OCP-MX-SERIAL

Documentation Status

Tiny Tapeout IHP 26a - OCP MXFP8 Bit-Serial Streaming MAC Unit

This project implements an ultra-minimal, bit-serial Streaming Multiply-Accumulate (MAC) Unit compatible with the OCP Microscaling Formats (MX) Specification (v1.0). It is inspired by the SERV bit-serial RISC-V core and designed to achieve the smallest possible footprint (< 500 gates) within a Tiny Tapeout tile.

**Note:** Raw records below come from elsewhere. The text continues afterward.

Fixpoint zu_int_ieq (a b : string) {struct a} : bool :=
  let ca := ascii_lower (str_head a) in
  let cb := ascii_lower (str_head b) in
  if negb (ca =? cb) then false
  else if ca =? 0 then true
  else
    match a with
    | String.EmptyString => true
    | String.String _ a' => zu_int_ieq a' (str_tail b)
    end.

(** Two content-coding tokens that are both set and equal up to case. *)
Definition tokens_clash (a b : option string) : bool :=
  match a, b with
  | Some x, Some y => zu_int_ieq x y
  | _, _ => false
  end.

(** [strcmp(p, q) == 0] on names the NULL check has let through. *)
Definition same_name (a b : option string) : bool :=
  match a, b with
  | Some x, Some y => String.eqb x y
  | _, _ => false
  end.

Definition is_null {A} (p : option A) : bool :=
  match p with
  | None => true
  | Some _ => false
  end.

(** The body of the loop over the declared table. *)
Definition conflicts_declared (v : zu_codec_vtable) (d : zu_int_codec_decl) : bool :=
  (same_name (Some (cd_name d)) (vt_name v) && negb (cd_codec d =? vt_codec v)) ||
  (tokens_clash (cd_content_encoding d) (vt_content_encoding v) &&
   negb (cd_codec d =? vt_codec v)).

(** The body of the loop over the registered codecs. *)
Definition conflicts_registered (v w : zu_codec_vtable) : bool :=
  same_name (vt_name w) (vt_name v) ||
  tokens_clash (vt_content_encoding w) (vt_content_encoding v).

Philosophy: The SERV Approach

The fundamental principle of this bit-serial variant is that any N-bit operation can be decomposed into N 1-bit operations over N clock cycles.

  • Registers as Shift Registers: Operands and the accumulator are stored in shift registers.

  • 1-Bit Datapath: All arithmetic (multiplication, alignment, accumulation) is performed using 1-bit logic.

  • Latency-Area Tradeoff: By processing one bit at a time, we significantly reduce gate count and routing congestion at the cost of increased cycle count.

System Context

System Context Diagram

Source: docs/diagrams/SERIAL_CONTEXT_DIAGRAM.PUML

Attributions

This project incorporates logic and concepts from several open-source resources:

Functional Block Overview

Block

Component

Detailed Function & Mathematics

FSM & Control

Stretched FSM, Cycle Counter

Orchestrates the protocol using a Stretched Protocol. Each standard cycle is expanded into \(K\) internal cycles (SERIAL_K_FACTOR).

Bit-Serial Multiplier

Serial-Parallel Mul

Performs mantissa multiplication bit-by-bit. For MXFP8, a 4-bit multiplication is distributed over multiple internal cycles.

Serial Aligner Stage

Delay-Line Aligner

Aligns products by delaying the bit-stream. The delay is proportional to the required shift, replacing area-intensive barrel shifters.

Serial Accumulator

1-bit Adder, Circulating Register

Performs summation using a 1-bit full adder and a carry flip-flop. The 40-bit accumulator circulates in a shift register.

Output Serializer

Shift Register

Extracts results bit-by-bit or byte-by-byte for transmission over uo_out.

Internal Datapath

Internal Datapath Diagram

Source: docs/diagrams/SERIAL_DATAPATH_DIAGRAM.PUML

Protocol Description (Stretched)

To maintain compatibility with the 8-bit streaming interface while using bit-serial internals, the unit uses a Stretched Protocol. 1 element is processed every \(K\) clock cycles.

Protocol State Machine

Protocol State Machine Diagram

Source: docs/diagrams/SERIAL_PROTOCOL_STATES.PUML

Operational Sequence (Example K=8)

Phase

Standard Cycles

Stretched Cycles (K=8)

Description

Metadata

3

24

Load Shared scales, format, and MX+ metadata.

Stream

32

256

32 pairs of elements streamed (\(A_i, B_i\)).

Summation

2

16

Pipeline flush and final alignment.

Output

4

32

32-bit result output (1 byte every \(K\) cycles).

OCP MX Feature Support

Despite its minimal size, the bit-serial unit aims for full OCP MX compliance:

  • Multiple Element Formats: MXFP8, MXFP6, MXFP4, and MXINT8.

  • Shared Scaling: Hardware-accelerated scaling using the UE8M0 format.

  • Rounding Modes: Support for TRN and RNE (serialized).

  • Overflow Methods: SAT (Saturation) and WRAP.

Compilation Options

Parameter

Description

SUPPORT_SERIAL

Set to 1 to enable the bit-serial implementation.

SERIAL_K_FACTOR

The bit-serial period (typically 8 for 8-bit formats).

ALIGNER_WIDTH

Bit-width of the internal alignment (e.g., 40 bits).

ACCUMULATOR_WIDTH

Bit-width of the circulating accumulator.

Resources

Target Metrics

  • Area Goal: < 500 gates (excluding shift registers).

  • Tile Target: 1x1 Tiny Tapeout tile.

  • Frequency: Designed for high-frequency operation (100MHz+) to offset serial latency.